_How to complete this task_
Look at the entries below and restate word for word the lines from the first through the one that has "- rewrite (generator_calls_valid".

_Recorded data_
════════════════════

(** X2.  The Document Generator is called exactly when the name is a string
    with at least one code unit that is not white space, and then once, with
    the one field built from the trimmed name; for every other name it is
    not called at all. *)
Theorem generator_called_iff_visible_name (t : js_string -> js_string)
    (env : collaborators) (w : world) :
  generator_calls (emitted (generateTag t env) w) =
  match name (data w) with
  | JString s =>
      if has_visible_char s then [[tag_input (trim s) (trim s)]] else []
  | _ => []
  end.
Proof.
  destruct (name_cases (data w)) as [H | (s & Hn & Ht)].
  - rewrite (generateTag_emitted_invalid t env w H). cbn.
    destruct (name (data w)) as [| |b|s|r|e]; try reflexivity.
    destruct (has_visible_char s) eqn:Hv; [|reflexivity].
    apply trim_keeps_visible in Hv. now elim Hv; apply H.
  - rewrite (generator_calls_valid t env w Hn Ht), Hn.
    apply trim_keeps_visible in Ht. now rewrite Ht.
Qed.

(** X3.  For a valid name, the content of the field is the name with white
    space removed at both ends and nothing else: the name is a run of white
    space, the content, and a run of white space, and the content neither
    starts nor ends with white space. *)
Theorem field_content_is_the_core_of_the_name (t : js_string -> js_string)
    (env : collaborators) (w : world) (s : js_string) :
  name (data w) = JString s ->
  trim s <> [] ->
  exists field pre post,
    generator_calls (emitted (generateTag t env) w) = [[field]]
    /\ s = pre ++ Schema.content field ++ post
    /\ forallb is_white_space pre = true
    /\ forallb is_white_space post = true
    /\ (forall c rest, Schema.content field = c :: rest -> is_white_space c = false)
    /\ (forall c front, Schema.content field = front ++ [c] -> is_white_space c = false).
Proof.
  intros Hn Ht.
  destruct (trimStart_split s) as (pre & Epre & Hpre).
  destruct (trimEnd_split (trimStart s)) as (post & Epost & Hpost).
  exists (tag_input (trim s) (trim s)), pre, post.
  rewrite (generator_calls_valid t env w Hn Ht). cbn [Schema.content tag_input].
  split; [reflexivity|].
  split; [unfold trim; now rewrite <- Epost|].
  split; [exact Hpre|]. split; [exact Hpost|].
  split; [intros c rest; apply trim_head | intros c front; apply trim_last].
Qed.

(** X3 at the name "  Alice  ". *)
Lemma field_content_is_the_core_of_the_name_witness :
  exists field pre post,
    generator_calls (emitted (generateTag t_keys all_fine) (mount alice_padded)) = [[field]]
    /\ js "  Alice  " = pre ++ Schema.content field ++ post
    /\ forallb is_white_space pre = true
    /\ forallb is_white_space post = true.
Proof.
  destruct (@field_content_is_the_core_of_the_name
              t_keys all_fine (mount alice_padded) (js "  Alice  "))
    as (field & pre & post & H1 & H2 & H3 & H4 & _).
  - reflexivity.
  - vm_compute. discriminate.
  - exists field, pre, post. repeat split; assumption.
Defined.

(** X4.  Trimming is idempotent on the way to the generator: a record whose
    name is already the content of the field built from a valid name yields
    the very same inputs. *)
Theorem trimmed_name_gives_same_inputs (t : js_string -> js_string)
    (env : collaborators) (w w' : world) (s : js_string) :
  name (data w) = JString s ->
  trim s <> [] ->
  name (data w') = JString (trim s) ->
  generator_calls (emitted (generateTag t env) w') =
  generator_calls (emitted (generateTag t env) w).
Proof.
  intros Hn Ht Hn'.
  rewrite (generator_calls_valid t env w Hn Ht).
  rewrite (generator_calls_valid t env w' Hn'); rewrite trim_idempotent;
    [reflexivity | exact Ht].
Qed.

(** X4 for "  Alice  " and "Alice". *)
Lemma trimmed_name_gives_same_inputs_witness :
  generator_calls (emitted (generateTag t_keys all_fine)
    (mount {| userId := js "u3"; eventId := js "e1";
              name := JString (js "Alice"); checkIn := JObject 2 |})) =
  generator_calls (emitted (generateTag t_keys all_fine) (mount alice_padded)).
Proof.
  apply (@trimmed_name_gives_same_inputs t_keys all_fine (mount alice_padded)
           (mount {| userId := js "u3"; eventId := js "e1";
                     name := JString (js "Alice"); checkIn := JObject 2 |})
           (js "  Alice  ")).
  - reflexivity.
  - vm_compute. discriminate.
  - reflexivity.
Defined.

(* ================================================================== *)
(** * Calls to the collaborators: order, number, provenance *)
(* ================================================================== *)

Section CallLemmas.

Variable t : js_string -> js_string.
Variable env : collaborators.

Lemma markCheckIn_emitted (w : world) :
  emitted (markCheckIn t env) w =
  CheckInMutation (userId (data w)) (eventId (data w)) ::
  match checkInMutation env (userId (data w)) (eventId (data w)) with
  | MutationFulfilled => [Toast success (t (js "checkedInSuccessfully")); Refetch]
  | MutationRejected err =>
      [Toast error (t (js "errorCheckingIn")); Toast error (message err)]
  end.
Proof. apply emitted_intro. rewrite markCheckIn_run. reflexivity. Qed.

Lemma markCheckIn_log (w : world) :
  log (snd (markCheckIn t env w)) = log w ++ emitted (markCheckIn t env) w.
Proof. rewrite markCheckIn_emitted, markCheckIn_run. reflexivity. Qed.

Lemma notify_log (w : world) :
  log (snd (notify t env w)) = log w ++ emitted (notify t env) w.
Proof.
  destruct (notify_emitted t env w) as [_ ->].
  pose proof (notify_run t env w) as R. cbn zeta in R.
  rewrite (R (generateTag_fulfils _ _ _)). cbn [snd log].
  rewrite generateTag_log. cbn [log].
  rewrite (generateTag_emitted_data t env w); [|reflexivity].
  rewrite <- !app_assoc. reflexivity.
Qed.

(** Two handlers run one after the other, the second once the first has
    settled: the events of the first, then those of the second. *)
Lemma emitted_seq (m1 m2 : M world unit) (w : world) :
  fst (m1 w) = Normal tt ->
  log (snd (m1 w)) = log w ++ emitted m1 w ->
  log (snd (m2 (snd (m1 w)))) = log (snd (m1 w)) ++ emitted m2 (snd (m1 w)) ->
  emitted (m1 ;; m2) w = emitted m1 w ++ emitted m2 (snd (m1 w)).
Proof.
  intros Hok H1 H2. apply emitted_intro.
  unfold bind. destruct (m1 w) as [[[]|v] w1] eqn:E; cbn in *; [|discriminate].
  rewrite H2, H1, <- app_assoc. reflexivity.
Qed.

Lemma markCheckIn_emitted_data (w w' : world) :
  data w' = data w ->
  emitted (markCheckIn t env) w' = emitted (markCheckIn t env) w.
Proof. intros H. rewrite !markCheckIn_emitted, H. reflexivity. Qed.

Lemma notify_emitted_data (w w' : world) :
  data w' = data w ->
  emitted (notify t env) w' = emitted (notify t env) w.
Proof.
  intros H.
  destruct (notify_emitted t env w) as [_ ->].
  destruct (notify_emitted t env w') as [_ ->].
  now rewrite (generateTag_emitted_data t env w w' H).
Qed.

(** The three shapes of the events of [generateTag] for a valid name that
    reach the generator, in one place for case analysis. *)
Lemma generateTag_emitted_shape (w : world) :
  let evs := emitted (generateTag t env) w in
  (exists v, evs = [failure_report t v])
  \/ (exists inputs v, evs = [Generate inputs; failure_report t v])
  \/ (exists inputs b v, evs = [Generate inputs; CreateObjectURL b; failure_report t v])
  \/ (exists inputs b url v,
        evs = [Generate inputs; CreateObjectURL b; WindowOpen url; failure_report t v])
  \/ (exists inputs b url, evs = [Generate inputs; CreateObjectURL b; WindowOpen url]).
Proof.
  cbn zeta. destruct (name_cases (data w)) as [H | (s & Hn & Ht)].
  - left. rewrite (generateTag_emitted_invalid t env w H). eauto.
  - right. rewrite (generateTag_emitted_valid t env w Hn Ht).
    destruct (generate env _) as [pdf|v]; [|left; eauto].
    right. destruct (createObjectURL env _) as [url|v]; [|left; eauto].
    right. destruct (window_open env url) as [[]|v]; [right | left]; eauto.
Qed.

End CallLemmas.

(** X5.  Whenever [window.open] is called, it is called with the URL that
    [URL.createObjectURL] returned for a Blob of type application/pdf holding
    the buffer of the document the generator returned for the field of the
    trimmed name; and these three calls are the first three events of the
    run, in this order. *)
Theorem window_open_gets_the_created_url (t : js_string -> js_string)
    (env : collaborators) (w : world) (url : js_string) :
  In (WindowOpen url) (emitted (generateTag t env) w) ->
  exists s pdf rest,
    name (data w) = JString s
    /\ generate env [tag_input (trim s) (trim s)] = Normal pdf
    /\ createObjectURL env (new_Blob [buffer pdf] (js "application/pdf")) = Normal url
    /\ emitted (generateTag t env) w =
       Generate [tag_input (trim s) (trim s)] ::
       CreateObjectURL (new_Blob [buffer pdf] (js "application/pdf")) ::
       WindowOpen url :: rest.
Proof.
  destruct (name_cases (data w)) as [H | (s & Hn & Ht)].
  - rewrite (generateTag_emitted_invalid t env w H).
    intros [E | []]. discriminate E.
  - rewrite (generateTag_emitted_valid t env w Hn Ht).
    destruct (generate env _) as [pdf|v] eqn:Eg.
    2:{ intros [E | [E | []]]; discriminate E. }
    destruct (createObjectURL env _) as [u|v] eqn:Eu.
    2:{ intros [E | [E | [E | []]]]; discriminate E. }
    intros Hin.
    assert (u = url) as ->.
    { destruct Hin as [E | [E | [E | Hin]]]; try discriminate E.
      - now injection E.
      - destruct (window_open env u) as [[]|v]; [destruct Hin|].
        destruct Hin as [E | []]. discriminate E. }
    exists s, pdf. eexists. repeat split; try eassumption.
Qed.

(** X5 for Carol, when every collaborator answers. *)
Lemma window_open_gets_the_created_url_witness :
  exists s pdf rest,
    name carol = JString s
    /\ generate all_fine [tag_input (trim s) (trim s)] = Normal pdf
    /\ createObjectURL all_fine (new_Blob [buffer pdf] (js "application/pdf")) =
       Normal (js "blob:tag")
    /\ emitted (generateTag t_keys all_fine) (mount carol) =
       Generate [tag_input (trim s) (trim s)] ::
       CreateObjectURL (new_Blob [buffer pdf] (js "application/pdf")) ::
       WindowOpen (js "blob:tag") :: rest.
Proof.
  apply (@window_open_gets_the_created_url t_keys all_fine (mount carol) (js "blob:tag")).
  vm_compute. right. right. left. reflexivity.
Defined.
Lemma Rows_stopped s p t i it :
  WF s → Rows s →
  m_current_task s = Some p → tasks s !! p = Some t → status t = RUNNING →
  listitem t = Some i → items s !! i = Some it →
  Rows (stopped p t i it s).
Proof.
  intros Hwf Hrows Hc Ht Hr Hl Hit.
  apply (wf_current s Hwf) in Hc as [Hp _].
  apply (Rows_retag s _ p t i it (set_widget (Some (mkBar 0)) it) QUEUED); try done.
  destruct (Hrows p t i it Hp Ht Hl Hit) as (? & ? & ? & Htext & ? & ? & ? & ?).
  split_and!; try done; cbn.
  - rewrite Htext, Hr. done.
  - eauto.
Qed.

Lemma Rows_finished exitcode s p t i it :
  WF s → Rows s →
  m_current_task s = Some p → tasks s !! p = Some t → status t = RUNNING →
  listitem t = Some i → items s !! i = Some it →
  Rows (finished exitcode p t i it s).
Proof.
  intros Hwf Hrows Hc Ht Hr Hl Hit.
  apply (wf_current s Hwf) in Hc as [Hp _].
  destruct (Hrows p t i it Hp Ht Hl Hit)
    as (Hlen & Hsrc & Hdst & Htext & ? & ? & ? & ?).
  unfold finished. destruct (decide (exitcode = 0)) as [->|Hne].
  - apply (Rows_retag s _ p t i it it FINISHED); try done.
    + cbn. by rewrite insert_id.
    + split_and!; try done. rewrite Htext, Hr. done.
  - apply (Rows_retag s _ p t i it
             (setText m_progress_column_index (tr "Failed")
                (set_widget (Some (mkBar 0)) it)) FAILED); try done.
    unfold columnCount, m_progress_column_index in *.
    assert (text it ++ replicate (4 - length (text it)) EmptyString = text it) as Htxt.
    { rewrite Hlen. cbn. by rewrite app_nil_r. }
    split_and!; try done; cbn; rewrite ?Htxt.
    + by rewrite length_insert.
    + by rewrite list_lookup_insert_ne.
    + by rewrite list_lookup_insert_ne.
    + rewrite list_lookup_insert_eq by lia. done.
Qed.

Lemma Rows_added param_ probe s :
  WF s → Rows s → Rows (added param_ probe s).
Proof.
  intros Hwf Hrows p t i it Hp Ht Hl Hit. cbn in Hp, Ht, Hit.
  assert (tasks s !! fresh (dom (tasks s)) = None) as Hfp
    by apply not_elem_of_dom, is_fresh.
  assert (items s !! fresh (dom (items s)) = None) as Hfi
    by apply not_elem_of_dom, is_fresh.
  apply elem_of_app in Hp as [Hp|Hp%list_elem_of_singleton].
  - destruct (WF_row s p Hwf Hp) as (t' & i' & it' & w & Ht' & Hl' & Hit' & Hw).
    rewrite lookup_insert_ne in Ht by congruence.
    assert (t' = t) as -> by congruence. assert (i' = i) as -> by congruence.
    rewrite lookup_insert_ne in Hit by congruence.
    by apply (Hrows p t i it).
  - subst p. rewrite lookup_insert_eq in Ht. injection Ht as <-. cbn in Hl.
    injection Hl as <-. rewrite lookup_insert_eq in Hit. injection Hit as <-.
    split_and!; try done; cbn; eauto.
Qed.

Lemma Rows_removed s k p i :
  Rows s → Rows (removed k p i s).
Proof.
  intros Hrows q t j it Hq Ht Hl Hit. cbn in Hq, Ht, Hit.
  apply lookup_delete_Some in Ht as [_ Ht].
  apply lookup_delete_Some in Hit as [_ Hit].
  apply (Hrows q t j it); try done. by eapply list_elem_of_delete_inv.
Qed.

Lemma start_Rows s s' e :
  WF s → Rows s → start s = Some (tt, s', e) → Rows s'.
Proof.
  intros Hwf Hrows Hs.
  destruct (start_cases s Hwf)
    as [[Hb Hs']|[(Hb & He & Hs')|[(Hb & k & p & t & Hf & Ht & Hq & Hs')
                                  |(Hb & Hne & Hf & Hs')]]];
    rewrite Hs' in Hs; injection Hs as <- <-; try done.
  apply Rows_started; try done.
  apply list_find_Some in Hf as (Hk & _). by eapply list_elem_of_lookup_2.
Qed.

Lemma step_Rows s o s' : WF s → Rows s → step s o s' → Rows s'.
Proof.
  intros Hwf Hrows Hstep.
  pose proof (step_in_range s o s' Hstep) as Hr. destruct Hstep as [e He].
  destruct o as [pa probe|index| | |pct|exitcode]; cbn [run_op] in He.
  - unfold bind, ret in He.
    destruct (addTask_cases pa probe s) as [Ha|(_ & _ & Ha)]; rewrite Ha in He;
      injection He as <- <-; [done|by apply Rows_added].
  - cbn in Hr.
    destruct (removeTask_cases index s Hwf Hr)
      as (p & t & i & Hp & Ht & Hi & [[Hs Hrm]|[Hs Hrm]]);
      rewrite Hrm in He; injection He as <- <-; [done|by apply Rows_removed].
  - by eapply start_Rows.
  - destruct (stop_cases s Hwf)
      as [[Hc Hs']|(p & t & i & it & w & Hc & Ht & Hr' & Hl & Hit & Hw & Hs')];
      rewrite Hs' in He; injection He as <- <-; [done|].
    by apply Rows_stopped.
  - destruct (progress_refreshed_cases pct s Hwf)
      as [[Hc Hs']|(p & t & i & it & w & Hc & Ht & Hl & Hit & Hw & Hs')];
      rewrite Hs' in He; injection He as <- <-; [done|].
    destruct (WF_current_row s p Hwf Hc) as (t' & _ & _ & _ & Ht' & Hr' & _).
    assert (t' = t) as -> by congruence.
    by eapply Rows_shown.
  - destruct (task_finished_slot_cases exitcode s Hwf)
      as [[Hc Hs']|(p & t & i & it & w & s1 & e1 & Hc & Ht & Hr' & Hl & Hit & Hw & Hst & Hs')];
      rewrite Hs' in He; injection He as <- <-; [done|].
    eapply start_Rows; [| |done].
    + by eapply WF_finished.
    + by apply Rows_finished.
Qed.
Lemma augmented_item_padding (X : np.ndarray3) (i j k : nat) :
  (j < np.shape1 X)%nat -> (np.shape2 X - 1 <= k)%nat ->
  augmented_item X i (np.shape1 X + j) k = 0%float.
Proof.
  intros Hj Hk. unfold augmented_item.
  destruct (Nat.ltb_spec k (np.shape2 X - 1)) as [Hlt | _]; [lia |].
  rewrite andb_false_r.
  destruct (Nat.ltb_spec (np.shape1 X + j) (np.shape1 X)) as [Hlt | _];
    [lia |].
  reflexivity.
Qed.

(** C6, as stated, fails: on the series [1, 2, 4] the difference channel
    is [1, 2, 0], the differences followed by the padding zero; padded on
    the left it would be [0, 1, 2]. *)
Lemma C6_difference_block_is_not_padded_on_the_left :
  exists X',
    MUSE_V2._add_first_order_differences
      (np.array3 [[[1; 2; 4]]]%float) = Ok X'
    /\ np.tolist3 X' = [[[1; 2; 4]; [1; 2; 0]]]%float
    /\ np.tolist3 X' <> [[[1; 2; 4]; [0; 1; 2]]]%float.
Proof.
  eexists. split; [reflexivity |]. split; [reflexivity |].
  intros E.
  assert (Hd : (nth 0 (nth 1 (nth 0 [[[1; 2; 4]; [1; 2; 0]]] []) []) 0
                =? 0)%float = true).
  { vm_compute in E. rewrite E. reflexivity. }
  vm_compute in Hd. discriminate Hd.
Qed.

════════════════════

_Finished task_
(** X2.  The Document Generator is called exactly when the name is a string
    with at least one code unit that is not white space, and then once, with
    the one field built from the trimmed name; for every other name it is
    not called at all. *)
Theorem generator_called_iff_visible_name (t : js_string -> js_string)
    (env : collaborators) (w : world) :
  generator_calls (emitted (generateTag t env) w) =
  match name (data w) with
  | JString s =>
      if has_visible_char s then [[tag_input (trim s) (trim s)]] else []
  | _ => []
  end.
Proof.
  destruct (name_cases (data w)) as [H | (s & Hn & Ht)].
  - rewrite (generateTag_emitted_invalid t env w H). cbn.
    destruct (name (data w)) as [| |b|s|r|e]; try reflexivity.
    destruct (has_visible_char s) eqn:Hv; [|reflexivity].
    apply trim_keeps_visible in Hv. now elim Hv; apply H.
  - rewrite (generator_calls_valid t env w Hn Ht), Hn.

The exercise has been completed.